This was a recent addition to the interpreterProxy, and your VM may not support it. Andreas mistakenly called the additional function a "minor" revision, so a plugin depending upon its existence > may try to run the code, even if it doesn't exist. It won't. The interpreter proxy exports a major number and a > minor number,
but the plugin will only accept proxies that have the same > major and *at least* the minor version the plugin was compiled with. > Therefore, unless you've hacked setInterpreter() a plugin will never run with > incompatible proxies.
This appears to be correct (I had misread the code of setInterpeter earlier), so the error was mine, not Andreas's. So, help me out -- does the V2.6 VM interpeterProxy support classLargeNegativeInteger() or not? I had a few problems with code that exploded when I made the call, but disappeared after using various hacks to get a handle to the oop more directly. If so, I'm confused why that code crashed earlier, but worked when I passed the class as a parameter. (Maybe I just ran that unit test wrong -- I'll get back to you). If not, I'm confused why the plugins ran at all.

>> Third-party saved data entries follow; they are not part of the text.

(** The whole of what [__parse_segmentation_descriptor] returns and
    consumes.  A cancelled event gives the five-key record and takes nine
    bytes.  Otherwise the record is [segmentation_record] of the values
    read, and the bytes taken are [segmentation_record_bytes]: they follow
    from the flags, the component count, the UPID length and the raw type
    id, and not from the [length] the descriptor declares. *)
Lemma segmentation_descriptor_inv tag length s sd s' :
  parse_segmentation_descriptor tag length s = OK (sd, s') ->
  data s' = data s /\
  exists identifier event_id,
    0 <= identifier < 2 ^ 32 /\ 0 <= event_id < 2 ^ 32 /\
    ((sd = cancelled_segmentation_record tag length identifier event_id /\
     pos s' = (pos s + 8 * 9)%nat) \/
    (exists psf sdf dnr web nrb arch dev count comps dur
            upid_type upid_length upid raw segment_num segments_expected ssn sse,
       sd = segmentation_record tag length identifier event_id psf sdf dnr
              web nrb arch dev count comps dur upid_type upid_length upid raw
              segment_num segments_expected ssn sse /\
       pos s' = (pos s + 8 * segmentation_record_bytes psf sdf count
                               upid_length raw)%nat /\
       0 <= dev < 4 /\
       0 <= count < 256 /\
       (psf = false ->
        List.length comps = Z.to_nat count /\
        Forall segmentation_component comps) /\
       0 <= dur < 2 ^ 40 /\
       0 <= upid_length < 256 /\
       String.length upid = (2 * Z.to_nat upid_length)%nat /\
       String.length raw = 2%nat)).
Proof.
  unfold parse_segmentation_descriptor. intros H.
  bind_inv H as ident s1 Hident. bind_inv H as event s2 Hevent.
  bind_inv H as cancel s3 Hc. bind_inv H as u1 s4 Hskip.
  pose proof (read_uint_range _ _ _ _ Hident) as Rident.
  pose proof (read_uint_range _ _ _ _ Hevent) as Revent.
  apply read_uint_OK in Hident. destruct Hident as (_ & -> & _).
  apply read_uint_OK in Hevent. destruct Hevent as (_ & -> & _).
  apply read_bool_OK in Hc. destruct Hc as (_ & -> & _).
  apply skip_OK in Hskip. destruct Hskip as (_ & ->).
  cbn [data pos] in *.
  destruct cancel; cbn [negb] in H.
  { apply ret_OK in H. destruct H as [<- <-].
    split; [reflexivity |]. exists ident, event.
    split; [exact Rident |]. split; [exact Revent |]. left.
    split; [reflexivity | cbn [pos]; lia]. }
  bind_inv H as psf s5 Hpsf. bind_inv H as sdf s6 Hsdf.
  bind_inv H as dnr s7 Hdnr.
  bind_inv H as sd1 s8 Hdelivery. bind_inv H as sd2 s9 Hcomps.
  bind_inv H as sd3 s10 Hduration.
  bind_inv H as upid_type s11 Hutype. bind_inv H as upid_len s12 Hulen.
  bind_inv H as upid_int s13 Huint. bind_inv H as upid s14 Hupid.
  bind_inv H as raw s15 Hraw.
  bind_inv H as seg_num s16 Hnum. bind_inv H as seg_exp s17 Hexp.
  bind_inv H as sd4 s18 Hsub.
  apply ret_OK in H. destruct H as [<- <-].
  apply lift_OK in Huint. destruct Huint as [_ <-].
  (* the flags *)
  apply read_bool_OK in Hpsf. destruct Hpsf as (_ & -> & _).
  apply read_bool_OK in Hsdf. destruct Hsdf as (_ & -> & _).
  apply read_bool_OK in Hdnr. destruct Hdnr as (_ & -> & _).
  cbn [data pos] in *.
  (* delivery restrictions *)
  assert (HA : exists web nrb arch dev,
             0 <= dev < 4 /\ data s8 = data s /\
             pos s8 = (pos s + 80)%nat /\
             sd1 = if dnr then
                     dict_set "delivery_not_restricted_flag" (VBool dnr)
                    (dict_set "segmentation_duration_flag" (VBool sdf)
                    (dict_set "program_segmentation_flag" (VBool psf)
                    (dict_set "segmentation_event_cancel_indicator" (VBool false)
                    (dict_set "segmentation_event_id" (VInt event)
                    (dict_set "identifier" (VInt ident)
                    (dict_set "descriptor_length" (VInt length)
                    (dict_set "splice_descriptor_tag" (VInt tag) [])))))))
                   else
                     dict_set "device_restrictions" (VInt dev)
                    (dict_set "archive_allowed_flag" (VBool arch)
                    (dict_set "no_regional_blackout_flag" (VBool nrb)
                    (dict_set "web_delivery_allowed_flag" (VBool web)
                    (dict_set "delivery_not_restricted_flag" (VBool dnr)
                    (dict_set "segmentation_duration_flag" (VBool sdf)
                    (dict_set "program_segmentation_flag" (VBool psf)
                    (dict_set "segmentation_event_cancel_indicator" (VBool false)
                    (dict_set "segmentation_event_id" (VInt event)
                    (dict_set "identifier" (VInt ident)
                    (dict_set "descriptor_length" (VInt length)
                    (dict_set "splice_descriptor_tag" (VInt tag) [])))))))))))).
  { destruct dnr; cbn [negb] in Hdelivery.
    - bind_inv Hdelivery as u sa Hs. apply ret_OK in Hdelivery.
      destruct Hdelivery as [<- <-]. read_fact Hs.
      exists false, false, false, 0. repeat split; try reflexivity; lia.
    - bind_inv Hdelivery as web sa Hw. bind_inv Hdelivery as nrb sb Hn.
      bind_inv Hdelivery as arch sc Ha. bind_inv Hdelivery as dev sd Hdev.
      apply ret_OK in Hdelivery. destruct Hdelivery as [<- <-].
      pose proof (read_uint_range _ _ _ _ Hdev) as Rdev.
      apply read_bool_OK in Hw. destruct Hw as (_ & -> & _).
      apply read_bool_OK in Hn. destruct Hn as (_ & -> & _).
      apply read_bool_OK in Ha. destruct Ha as (_ & -> & _).
      apply read_uint_OK in Hdev. destruct Hdev as (_ & -> & _).
      cbn [data pos] in *.
      exists web, nrb, arch, dev.
      split; [exact Rdev |]. repeat split; try reflexivity; lia. }
  destruct HA as (web & nrb & arch & dev & Rdev & Hd8 & Hp8 & Hsd1).
  (* components *)
  assert (HB : exists count comps,
             0 <= count < 256 /\ data s9 = data s8 /\
             pos s9 = (pos s8 + 8 * (if psf then 0
                                     else 1 + 6 * Z.to_nat count))%nat /\
             (psf = false ->
              List.length comps = Z.to_nat count /\
              Forall segmentation_component comps) /\
             sd2 = if psf then sd1
                   else dict_set "components" (VList comps)
                          (dict_set "component_count" (VInt count) sd1)).
  { destruct psf; cbn [negb] in Hcomps.
    - apply ret_OK in Hcomps. destruct Hcomps as [<- <-].
      exists 0, []. repeat split; try reflexivity; try lia; discriminate.
    - bind_inv Hcomps as count sa Hcount.
      pose proof (read_uint_range _ _ _ _ Hcount) as Rcount.
      apply read_uint_OK in Hcount. destruct Hcount as (_ & -> & _).
      apply segmentation_components_exact with (l := []) in Hcomps;
        [| apply dict_get_set_same].
      destruct Hcomps as (cs & Hlen & Hall & -> & Hdata & Hpos).
      rewrite py_range_length, Z.sub_0_r in Hlen, Hpos.
      cbn [data pos] in *.
      exists count, cs. rewrite dict_set_set.
      split; [exact Rcount |].
      repeat split; try assumption; try reflexivity; lia. }
  destruct HB as (count & comps & Rcount & Hd9 & Hp9 & Hcs & Hsd2).
  (* duration *)
  assert (HC : exists dur,
             0 <= dur < 2 ^ 40 /\ data s10 = data s9 /\
             pos s10 = (pos s9 + 8 * (if sdf then 5 else 0))%nat /\
             sd3 = if sdf then dict_set "segmentation_duration" (VInt dur) sd2
                   else sd2).
  { destruct sdf.
    - bind_inv Hduration as dur sa Hdur. apply ret_OK in Hduration.
      destruct Hduration as [<- <-].
      pose proof (read_uint_range _ _ _ _ Hdur) as Rdur.
      apply read_uint_OK in Hdur. destruct Hdur as (_ & -> & _).
      cbn [data pos]. exists dur.
      split; [exact Rdur |]. repeat split; try reflexivity; lia.
    - apply ret_OK in Hduration. destruct Hduration as [<- <-].
      exists 0. split; [split; [lia | reflexivity] |].
      repeat split; try reflexivity; lia. }
  destruct HC as (dur & Rdur & Hd10 & Hp10 & Hsd3).
  (* the UPID, the type id and the segment numbers *)
  pose proof (read_uint_range _ _ _ _ Hulen) as Rul.
  pose proof (read_uint_range _ _ _ _ Hnum) as Rnum.
  apply read_hex_OK in Hutype. destruct Hutype as (_ & -> & _).
  apply read_uint_OK in Hulen. destruct Hulen as (_ & -> & _).
  unfold parse_segmentation_upid in Hupid.
  apply read_hex_OK in Hupid. cbn [data pos len] in Hupid.
  destruct Hupid as (Hupid_le & -> & Hupid).
  assert (Lupid : String.length upid = (2 * Z.to_nat upid_len)%nat).
  { rewrite Hupid. apply hex_of_bits_length.
    rewrite length_firstn, length_skipn.
    unfold len in Hupid_le. cbn [data] in Hupid_le.
    change (2 ^ Z.of_nat 8) with 256 in Rul. lia. }
  assert (Lraw : String.length raw = 2%nat).
  { destruct (read_hex_8 _ _ _ Hraw)
      as (b7 & b6 & b5 & b4 & b3 & b2 & b1 & b0 & ->). reflexivity. }
  apply read_hex_OK in Hraw. cbn [data pos len] in Hraw.
  destruct Hraw as (_ & -> & Hraw).
  apply read_uint_OK in Hnum. destruct Hnum as (_ & -> & _).
  apply read_uint_OK in Hexp. destruct Hexp as (_ & -> & _).
  cbn [data pos len] in *.
  (* the sub-segment numbers *)
  assert (HD : exists ssn sse,
             data s18 = data s10 /\
             pos s18 = (pos s10 + 8 + 8 + Z.to_nat (upid_len * 8) + 8 + 8 + 8
                        + 8 * (if existsb (String.eqb raw) ["34"; "36"]
                               then 2 else 0))%nat /\
             sd4 = if existsb (String.eqb raw) ["34"; "36"]
                   then dict_set "sub_segments_expected" (VInt sse)
                          (dict_set "sub_segment_num" (VInt ssn)
                          (dict_set "segments_expected" (VInt seg_exp)
                          (dict_set "segment_num" (VInt seg_num)
                          (dict_set "segmentation_type_id" (VStr raw)
                          (dict_set "segmentation_upid" (VStr upid)
                          (dict_set "segmentation_upid_length" (VInt upid_len)
                          (dict_set "segmentation_upid_type" (VStr upid_type)
                             sd3)))))))
                   else dict_set "segments_expected" (VInt seg_exp)
                          (dict_set "segment_num" (VInt seg_num)
                          (dict_set "segmentation_type_id" (VStr raw)
                          (dict_set "segmentation_upid" (VStr upid)
                          (dict_set "segmentation_upid_length" (VInt upid_len)
                          (dict_set "segmentation_upid_type" (VStr upid_type)
                             sd3)))))).
  { destruct (existsb (String.eqb raw) ["34"; "36"]).
    - bind_inv Hsub as ssn sa Hssn. bind_inv Hsub as sse sb Hsse.
      apply ret_OK in Hsub. destruct Hsub as [<- <-].
      apply read_uint_OK in Hssn. destruct Hssn as (_ & -> & _).
      apply read_uint_OK in Hsse. destruct Hsse as (_ & -> & _).
      cbn [data pos]. exists ssn, sse. repeat split; try reflexivity; lia.
    - apply ret_OK in Hsub. destruct Hsub as [<- <-].
      cbn [data pos]. exists 0, 0. repeat split; try reflexivity; lia. }
  destruct HD as (ssn & sse & Hd18 & Hp18 & Hsd4).
  split; [congruence |].
  exists ident, event. split; [exact Rident |]. split; [exact Revent |]. right.
  exists psf, sdf, dnr, web, nrb, arch, dev, count, comps, dur,
         upid_type, upid_len, upid, raw, seg_num, seg_exp, ssn, sse.
  split.
  { subst sd4 sd3 sd2 sd1. unfold segmentation_record, type_id_label.
    destruct dnr, psf, sdf, (existsb (String.eqb raw) ["34"; "36"]),
      (dict_get raw SEGMENTATION_TYPE_IDS); reflexivity. }
  split.
  { unfold segmentation_record_bytes.
    destruct psf, sdf, (existsb (String.eqb raw) ["34"; "36"]); lia. }
  split; [exact Rdev |]. split; [exact Rcount |]. split; [exact Hcs |].
  split; [exact Rdur |]. split; [exact Rul |]. split; [exact Lupid | exact Lraw].
Qed.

Now I've taken another way: I'm initializing a variable 'myClassLargeNegativeInteger' (to avoid name clashes with 'classLargeNegativeInteger' in 2.7) while starting up the > system by a startup class method and use this variable then. This works fine and avoids unnecessary parameters in ST primitive (your approach) or C function calls (my first approach). And also the changes to use the features of 2.7 are minimal. This is dangerous. If you cache any Oop on the C side it will not be
remapped during GC and the next call to your primitive after > GC will almost always break the system.
Right, and in practice, I didn't actually go that route, but instead passed the class on each call using references to the parameter stack instead which survived GC's.